V delta 2V gamma 9 T cells are the dominant gamma delta T-cell subset in human peripheral blood. V delta 2 T cells recognize pyrophosphate molecules derived from microbes or tumor cells; hence, they play a role in antimicrobial and antitumor immunity. TGF-beta, together with IL-15, induces a regulatory phenotype in V delta 2 T cells, characterized by forkhead box protein P3 (FoxP3) expression and suppressive activity on CD4 T-cell activation. We performed a genome-wide transcriptome analysis and found that the same conditions (TGF-beta plus IL-15) strongly enhanced the expression of additional genes in V delta 2 T cells, including IKAROS family zinc finger 4 (IKZF4; Eos), integrin subunit alpha E (ITGAE; CD103/ alpha E beta 7), and IL9. This up-regulation was associated with potent IL-9 production as revealed by flow cytometry and multiplex analysis of cell culture supernatants. In contrast to CD4 and CD8 alpha beta T cells, gamma delta T cells did not require IL-4 for induction of intracellular IL-9 expression. Upon antigen restimulation of V delta 2 T cells expanded in vitro in the presence of TGF-beta and IL-15, IL-9 was the most abundant among 16 analyzed cytokines and chemokines.
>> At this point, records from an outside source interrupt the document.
(** Words that finish some channels, put one after the other. *)
Lemma finishing_events node (l : list (Z * SessionType)) :
  NoDup l.*1 → Forall (λ e, completable e.2 = true) l →
  ∃ more, Forall (λ e, sev_at_node e = node) more ∧
    ∀ v, (∀ s, (v, s) ∈ l → session_run (Some s) (channel_word v more) (Some End)) ∧
         (v ∉ l.*1 → channel_word v more = []).
Proof.
  intros Hnd Hl. induction Hl as [|[w s] l Hs _ IH].
  { exists []. split; [constructor|]. intros v. split; [by intros s ?%elem_of_nil|done]. }
  rewrite fmap_cons in Hnd. apply NoDup_cons in Hnd as [Hw Hnd].
  destruct (IH Hnd) as (more & Hm & H). destruct (completable_run s Hs) as [word Hword].
  exists ((action_event w node <$> word) ++ more). split.
  { apply Forall_app. split; [|done]. apply Forall_forall. by intros e (a & -> & _)%list_elem_of_fmap. }
  intros v. rewrite channel_word_app, channel_word_action. destruct (H v) as [H1 H2].
  destruct (Z.eqb_spec w v) as [->|Hne]; split.
  - intros s' [[= ->]|Hin]%elem_of_cons; [by rewrite H2, app_nil_r|].
    destruct Hw. apply list_elem_of_fmap. by exists (v, s').
  - rewrite fmap_cons. intros Hn. destruct Hn. apply elem_of_cons. by left.
  - intros s' [[= -> ->]|Hin]%elem_of_cons; [done|]. by apply H1.
  - rewrite fmap_cons. intros Hn. apply H2. intros Hin. apply Hn, elem_of_cons. by right.
Qed.

(** ** Properties *)

(** [dual] is an involution, so [is_dual] is symmetric; it commutes with
    unfolding a recursive protocol; and unfolding a protocol without free
    variables gives again one without free variables. *)
Theorem dual_spec (s s' : SessionType) :
  dual (dual s) = s ∧ is_dual s s' = is_dual s' s ∧
  dual (unfold_rec s) = unfold_rec (dual s) ∧
  (closed_at 0 s → closed_at 0 (unfold_rec s) ∧ closed_at 0 (dual s)).
Proof.
  split; [apply dual_involutive|]. split.
  { apply bool_decide_ext. split; intros <-; by rewrite dual_involutive. }
  split; [apply dual_unfold|]. intros Hc. split; [|by apply dual_closed].
  destruct s; try done. by apply closed_substitute.
Qed.



(** Two ends with dual protocols fit together: whatever one end's protocol
    allows it to do next, the dual protocol allows the peer to do the matching
    operation, and the remaining protocols are dual again; so a whole run of one
    end is matched by a run of the other with sends and receives exchanged. *)
Theorem session_run_dual (o o' : option SessionType) (l : list session_action) :
  session_run o l o' ↔ session_run (dual <$> o) (dual_action <$> l) (dual <$> o').
Proof.
  assert (∀ o l o', session_run o l o' →
    session_run (dual <$> o) (dual_action <$> l) (dual <$> o')) as Hd.
  { induction 1 as [|x a y w z Hs _ IH]; [constructor|].
    econstructor; [by apply session_step_dual|exact IH]. }
  assert (∀ o : option SessionType, dual <$> (dual <$> o) = o) as Ho.
  { intros [s|]; simpl; [by rewrite dual_involutive|done]. }
  split; [apply Hd|]. intros H%Hd. rewrite !Ho in H.
  assert (dual_action <$> (dual_action <$> l) = l) as E.
  { clear. induction l as [|[s| | |] l IH]; [done|..]; rewrite !fmap_cons, IH; simpl;
      by rewrite ?dual_involutive. }
  by rewrite E in H.
Qed.

(** The checker never unfolds a recursive protocol, although [unfold] is
    documented as needed to check them: a program that opens a channel with a
    [Rec] protocol is rejected whatever it then does. *)
Theorem verify_session_types_rejects_rec iter (events : list SessionEvent) e v body :
  (∀ m : gmap Z SessionType, iter m ≡ₚ map_to_list m) →
  e ∈ events → sev_kind e = SE_Open v (Rec body) →
  verify_session_types iter events ≠ [].
Proof.
  intros Hiter Hin Hk H.
  destruct (session_checked iter events Hiter H v) as (o & Hrun & Ho).
  apply (session_run_rec _ _ _ body) in Hrun as ->; [destruct Ho; congruence|].
  apply elem_of_channel_word. exists e. split; [by rewrite elem_of_sort_by_key|].
  unfold event_action. by rewrite Hk.
Qed.

Lemma verify_session_types_rejects_rec_witness :
  verify_session_types map_to_list
    [{| sev_kind := SE_Open 1 (Rec (Send "i32" (Var 0))); sev_at_node := 0 |}] ≠ [].
Proof.
  eapply verify_session_types_rejects_rec; [intros m; reflexivity|left|reflexivity].
Defined.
IL-9 is a pleiotropic cytokine involved in various (patho) physiological conditions, including allergy and tumor defense, where it can promote antitumor immunity. Given the conspicuous sensitivity of many different tumors to V delta 2 T-cell-mediated killing, the conditions defined here for strong induction of IL-9 might be relevant for the development of V delta 2 T-cell-based immunotherapy.